To find out more, read the *Nature* article (behind a pay wall unfortunately) and if you've got further examples of your own, post a comment here or contact Peter Rowlett on Twitter.

## Comments

## Links to articles behind a paywall

What use is the link to the article if it takes us to a page demanding we pay $32 for it or subscribe now!

## Pay wall

Check with your library. If it doesn't subscribe to Nature, you should be able to get the article via Inter Library Loan.

## Group and field theories

Group and field theories developed in the 19th century played an important role in developing the Standard Model in particle physics.

## Unplanned

This assumes that this mathematics would not have been developed at an appropriate time when needed.

Presumably if mathematicians had concentrated instead more on things going on at the time, there would also have been faster progress then.

This then does not constitute a satisfactory argument for pure mathematics per se.
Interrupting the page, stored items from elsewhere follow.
(* ===== verification/Reflection.v ===== *)
(** Calls through the meta-objects: class hierarchies, argument lists, method
    calls and property writes. *)
From S2P Require Export Conversions.

(** * Definitions *)

(** [a] is the superclass of [m]. *)
Definition superclass (m a : metaobject) : Prop := mo_super m = Some a.

(** A converted argument: of the parameter's type, or one of the two types that
    may stay invalid. *)
Definition argument_ok `{QtTypes} (v : qvariant) (t : metatype) : Prop :=
  (v_valid v = true /\ (t <> MT_QVariant -> v_type v = t)) \/ t = MT_Nullptr \/ t = MT_QVariant.

(** A method that may be called through the bridge. *)
Definition callable (m : metamethod) : Prop := mm_type m <> MSignal /\ mm_access m = APublic.

(** * Lemmas *)

Section Reflection.
Context {T : QtTypes} {QB : QtLib} {QW : QtWorld} {CT : CxxTraits} {GN : GeneratedNames} {G : Generated}.
Context {LB : QtLibLaws QB}.

Lemma metaInherits_ancestor : forall m c,
  metaInherits m c = true -> exists a, rtc superclass m a /\ mo_class_name a = c.
Proof.
  fix IH 1. intros [name super props methods ctors enums] c. simpl.
  case_bool_decide as Hn; [intros _; eexists; split; [apply rtc_refl|done]|].
  destruct super as [m'|]; [|done]. intros H. destruct (IH m' c H) as (a & Ha & Hc).
  exists a. split; [|done]. by eapply rtc_l.
Qed.

Lemma converted_ok s (v : json) (t : metatype) (w : qvariant) :
  fromJson s v t = Ok w -> v_valid w = true -> argument_ok w t.
Proof.
  intros H Hv. left. split; [done|]. intros Ht. unfold fromJson in H.
  destruct (negb (mt_valid t)); [done|]. rewrite bool_decide_eq_false_2 in H by done.
  apply let_Ok in H as (w' & _ & H). case_bool_decide as Hw; [by injection H as <-|].
  destruct (q_convert w' t) as [[] w''] eqn:Hc; [|done]. injection H as <-. by eapply law_convert.
Qed.

Lemma build_loop_ok s args types values e vs :
  length args = length types -> build_loop s args types values e = Ok vs ->
  exists new, vs = values ++ new /\ Forall2 argument_ok new types.
Proof.
  revert types values e. induction args as [|a args IH]; intros [|t types] values e Hlen; simpl; try done.
  { intros [= <-]. exists []. by rewrite app_nil_r. }
  destruct (fromJson s a t) as [v|e'] eqn:Hf.
  - destruct (v_valid v) eqn:Hv; simpl.
    + intros (new & -> & Hnew)%IH; [|simpl in Hlen; lia]. exists (v :: new). rewrite <- app_assoc.
      split; [done|]. constructor; [by eapply converted_ok|done].
    + destruct (bool_decide_reflect (t = MT_Nullptr)), (bool_decide_reflect (t = MT_QVariant)); simpl; try done;
        (intros (new & -> & Hnew)%IH; [|simpl in Hlen; lia]); exists (v :: new); rewrite <- app_assoc;
        (split; [done|]); constructor; try done; unfold argument_ok; tauto.
  - destruct (bool_decide_reflect (t = MT_Nullptr)), (bool_decide_reflect (t = MT_QVariant)); simpl; try done;
      (intros (new & -> & Hnew)%IH; [|simpl in Hlen; lia]); exists (VInvalid :: new); rewrite <- app_assoc;
      (split; [done|]); constructor; try done; unfold argument_ok; tauto.
Qed.

Lemma build_loop_complete s args types vs values e :
  Forall3 (fun a t v => fromJson s a t = Ok v /\ v_valid v = true) args types vs ->
  build_loop s args types values e = Ok (values ++ vs).
Proof.
  intros H. revert values e. induction H as [|a t v args types vs [Hf Hv] _ IH]; intros values e; simpl.
  - by rewrite app_nil_r.
  - rewrite Hf, Hv. simpl. by rewrite IH, <- app_assoc.
Qed.

Lemma buildArguments_ok s args types vs :
  buildArguments s args types = Ok vs ->
  length args = length types /\ (length args <= 10)%nat /\ Forall2 argument_ok vs types.
Proof.
  unfold buildArguments, arr_size, kMaxInvocationArguments. case_bool_decide as Hlen; [|done]. simpl.
  destruct (Z.ltb_spec 10 (Z.of_nat (length args))) as [|Hmax]; [done|]. intros H.
  apply build_loop_ok in H as (new & -> & Hnew); [|done]. split_and!; [done|lia|done].
Qed.

(** ** Properties *)

(** MetaInherits finds a class name exactly among the class and its
    ancestors. *)
Theorem metaInherits_spec m c :
  metaInherits m c = true <-> exists a, rtc superclass m a /\ mo_class_name a = c.
Proof.
  split; [apply metaInherits_ancestor|]. intros (a & Ha & Hc). induction Ha as [m|m m' a Hm _ IH].
  - destruct m as [name super]. simpl in *. by rewrite bool_decide_eq_true_2.
  - destruct m as [name super]. unfold superclass in Hm. simpl in *. subst super.
    case_bool_decide; [done|]. by apply IH.
Qed.

(** Argument lists. buildArguments accepts one argument per parameter and
    at most 10 of them (the size of the array they are passed in), and gives each
    parameter a valid value of its type; only parameters of type QVariant or
    nullptr_t may get an invalid one. Conversely, at most 10 arguments that all
    convert to valid values are accepted, and those values are passed. *)
Theorem buildArguments_typed s args types vs :
  (buildArguments s args types = Ok vs ->
     length args = length types /\ (length args <= 10)%nat /\ Forall2 argument_ok vs types) /\
  ((length args <= 10)%nat ->
     Forall3 (fun a t v => fromJson s a t = Ok v /\ v_valid v = true) args types vs ->
     buildArguments s args types = Ok vs).
Proof.
  split; [apply buildArguments_ok|]. intros Hlen H. unfold buildArguments, arr_size, kMaxInvocationArguments.
  rewrite bool_decide_eq_true_2 by (by eapply Forall3_length_lm). simpl.
  destruct (Z.ltb_spec 10 (Z.of_nat (length args))); [lia|].
  by rewrite (build_loop_complete _ _ _ _ _ _ H).
Qed.

(** Reflective calls. When invokeMethod succeeds, the signature names a
    public method that is not a signal, and it was called once on the given object
    with a value for each parameter; when it reports an error without having
    called the method, the state is unchanged, which covers unknown signatures,
    signals, private methods, and arguments that do not fit. *)
Theorem invokeMethod_guarded m o rawSignature args s :
  match invokeMethod m (OnObject o) rawSignature args s with
  | (Done (Ok _), _) =>
      exists method vs, q_index_of_method m (q_normalized_signature rawSignature) = Some method /\
        callable method /\ buildArguments s args (mm_parameter_types method) = Ok vs /\
        exists v, (w_native (Invoke method o vs) (st_world s)).1 = Replied (true, v)
  | (Done (Err _), s') =>
      s' = s \/
      exists method vs, q_index_of_method m (q_normalized_signature rawSignature) = Some method /\
        callable method /\ buildArguments s args (mm_parameter_types method) = Ok vs /\
        exists v, w_native (Invoke method o vs) (st_world s) = (Replied (false, v), st_world s')
  | (Threw _, _) | (Crashed _, _) =>
      exists method, q_index_of_method m (q_normalized_signature rawSignature) = Some method /\
        callable method
  end.
Proof.
  unfold invokeMethod. destruct (hasNul rawSignature); [by left|]. cbv zeta.
  destruct (str_empty _); [by left|].
  destruct (q_index_of_method m _) as [method|] eqn:Hm; [|by left].
  destruct (bool_decide_reflect (mm_type method = MSignal)) as [|Hs]; [by left|].
  destruct (bool_decide_reflect (mm_access method = APublic)) as [Hp|]; [|by left].
  cbn [orb negb]. unfold bind at 1, get_state.
  destruct (buildArguments s args _) as [vs|e] eqn:Hb; [|by left].
  destruct (_ && negb _); [by left|]. unfold bind at 1, call_method, call.
  destruct (w_native _ (st_world s)) as [[[ok v]|what] w'] eqn:Hw; [|by exists method].
  assert (exists method0 vs0, Some method = Some method0 /\ callable method0 /\
    buildArguments s args (mm_parameter_types method0) = Ok vs0 /\
    exists v, (w_native (Invoke method0 o vs0) (st_world s)).1 = Replied (ok, v)) as Hcalled.
  { exists method, vs. split_and!; try done. exists v. by rewrite Hw. }
  destruct ok; cbn [negb].
  2:{ right. exists method, vs. split_and!; try done. by exists v. }
  destruct (_ && _); [|exact Hcalled]. unfold bind.
  destruct (toJson v _) as [[j|what|u] s']; [exact Hcalled|by exists method..].
Qed.

(** Property writes. setProperty writes a declared property only when it
    is writable, and only a value of the property's type; a read-only property, a
    malformed name or a value that does not convert leaves the state as it was. *)
Theorem setProperty_guarded o name j s p :
  q_index_of_property (w_meta (st_world s) o) name = Some p ->
  match setProperty o name j s with
  | (Done (Ok _), _) =>
      mp_writable p = true /\ exists v, (argument_ok v (mp_type p)) /\
        (w_native (WriteProperty o p v) (st_world s)).1 = Replied true
  | (Done (Err _), s') =>
      s' = s \/
      mp_writable p = true /\ exists v, (argument_ok v (mp_type p)) /\
        w_native (WriteProperty o p v) (st_world s) = (Replied false, st_world s')
  | (Threw _, _) => mp_writable p = true
  | (Crashed _, _) => False
  end.
Proof.
  intros Hp. unfold setProperty. destruct (_ || _); [by left|]. unfold bind at 1, get_state. rewrite Hp.
  destruct (mp_writable p); cbn [negb]; [|by left].
  destruct (match fromJson s j (mp_type p) with Ok v => (v, estr) | Err e => (VInvalid, e) end)
    as [v e] eqn:Hv.
  destruct (_ && _) eqn:Hc; [by left|].
  assert (argument_ok v (mp_type p)) as Hok.
  { apply andb_false_iff in Hc as [Hc|Hc]; apply negb_false_iff in Hc.
    - destruct (fromJson s j (mp_type p)) as [w|] eqn:Hf; injection Hv as <- <-; [|done].
      by eapply converted_ok.
    - apply bool_decide_eq_true in Hc. right. by left. }
  unfold bind, call. destruct (w_native _ (st_world s)) as [[[]|what] w'] eqn:Hw; simpl; [| |done].
  - split; [done|]. exists v. by rewrite Hw.
  - right. split; [done|]. by exists v.
Qed.

End Reflection.

(** ** Witnesses *)

Lemma buildArguments_typed_witness :
  buildArguments toy_running [num 5; JNull] [MT_LongLong; MT_QObjectPtr "QObject"] =
    Ok [VLongLong 5; VObject "QObject" None] /\
  Forall2 argument_ok [VLongLong 5; VObject "QObject" None] [MT_LongLong; MT_QObjectPtr "QObject"].
Proof.
  split; [vm_compute; reflexivity|].
  apply (buildArguments_typed toy_running [num 5; JNull] [MT_LongLong; MT_QObjectPtr "QObject"]).
  vm_compute. reflexivity.
Defined.

Lemma setProperty_guarded_witness :
  let p := MetaProperty "objectName" MT_QString true true true true in
  exists v, argument_ok v MT_QString /\
    (w_native (WriteProperty 1%positive p v) (st_world toy_running)).1 = Replied true.
Proof.
  pose proof (setProperty_guarded 1%positive "objectName" (JString "window") toy_running
    (MetaProperty "objectName" MT_QString true true true true)) as H.
  destruct (setProperty 1%positive "objectName" (JString "window") toy_running) as [[[r|e]|what|u] s'] eqn:E.
  - destruct H as [_ H]; [vm_compute; reflexivity|]. exact H.
  - exfalso. clear H. apply (f_equal fst) in E. vm_compute in E. discriminate.
  - exfalso. clear H. apply (f_equal fst) in E. vm_compute in E. discriminate.
  - exfalso. clear H. apply (f_equal fst) in E. vm_compute in E. discriminate.
Defined.

Lemma invokeMethod_guarded_witness :
  exists e, invokeMethod toy_object_meta (OnObject 1%positive) "destroyed(QObject*)" [JNull] toy_running =
    (Done (Err e), toy_running).
Proof.
  pose proof (invokeMethod_guarded toy_object_meta 1%positive "destroyed(QObject*)" [JNull] toy_running) as H.
  assert (q_index_of_method toy_object_meta (q_normalized_signature "destroyed(QObject*)") =
    Some (toy_method "destroyed(QObject*)" MSignal [MT_QObjectPtr "QObject"] MT_Void)) as Hi
    by (vm_compute; reflexivity).
  rewrite Hi in H.
  destruct (invokeMethod _ _ _ _ _) as [[[r|e]|what|u] s'].
  - destruct H as (method & vs & [= <-] & [Hs _] & _). by destruct Hs.
  - destruct H as [->|(method & vs & [= <-] & [Hs _] & _)]; [by exists e|by destruct Hs].
  - destruct H as (method & [= <-] & [Hs _]). by destruct Hs.
  - destruct H as (method & [= <-] & [Hs _]). by destruct Hs.
Defined.

Lemma metaInherits_spec_witness :
  exists a, rtc superclass (toy_class_meta "QWidget") a /\ mo_class_name a = "QObject"%string.
Proof. apply metaInherits_spec. vm_compute. reflexivity. Defined.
## the problem with setting problems

If mathematicians were only occupied with the currently applicable problems, they would not be as productive as one may think, and it may even stunt overall development.

As Alan Turing has shown, aside from a proof itself, it is impossible to know what the proof of a given problem is - or even if one exists! And that's supposing we even know what the problem is!

Taking the example of Fermat's Last Theorem, many people have spent their lives trying to solve it. When Andrew Wiles discovered a proof, it relied on eliptical curves - which is quite disconnected from the problem. Granted this isn't exactly an applicable solution, but it does demonstrate the point that if it weren't for other mathematicians doing maths unguided by applications, then the result would not be possible.

Although Pure Maths may often appear wasteful of time and efforts, it is key to the advancement of technology.

So lets make sure there's funding for it!

## Not everything has to have a

Not everything has to have a use...I think this is the point. Are you suggesting that maths is behind everything else in the world at any given time?

We may study things for their own right, without caring that there is some spectacular real world use at the end. It is upto the applied mathematicians, statisticians, engineers, etc to find the uses in the real world.

It has never been about "needing" a particular bit of pure maths, more the discovery that certain things pure mathematicians have known for a long time became useful in the long run.

## Unplanned

It's almost as if these great mathematicians were working on problems just because they were interesting.

## Great Mathematicians need to be properly identified

University mathematics virtually consists of a glorified mutual admiration society dishing out incomprehensible publications and awarding each other prizes in spite of their members being incapable of identifying the integer triples of the Pythagorean triple theorem. Maths standards generally are unlikely to improve until the university mathematician leaders get their house in order, particularly in separating teaching from research. submitted by Peter L. Griffiths .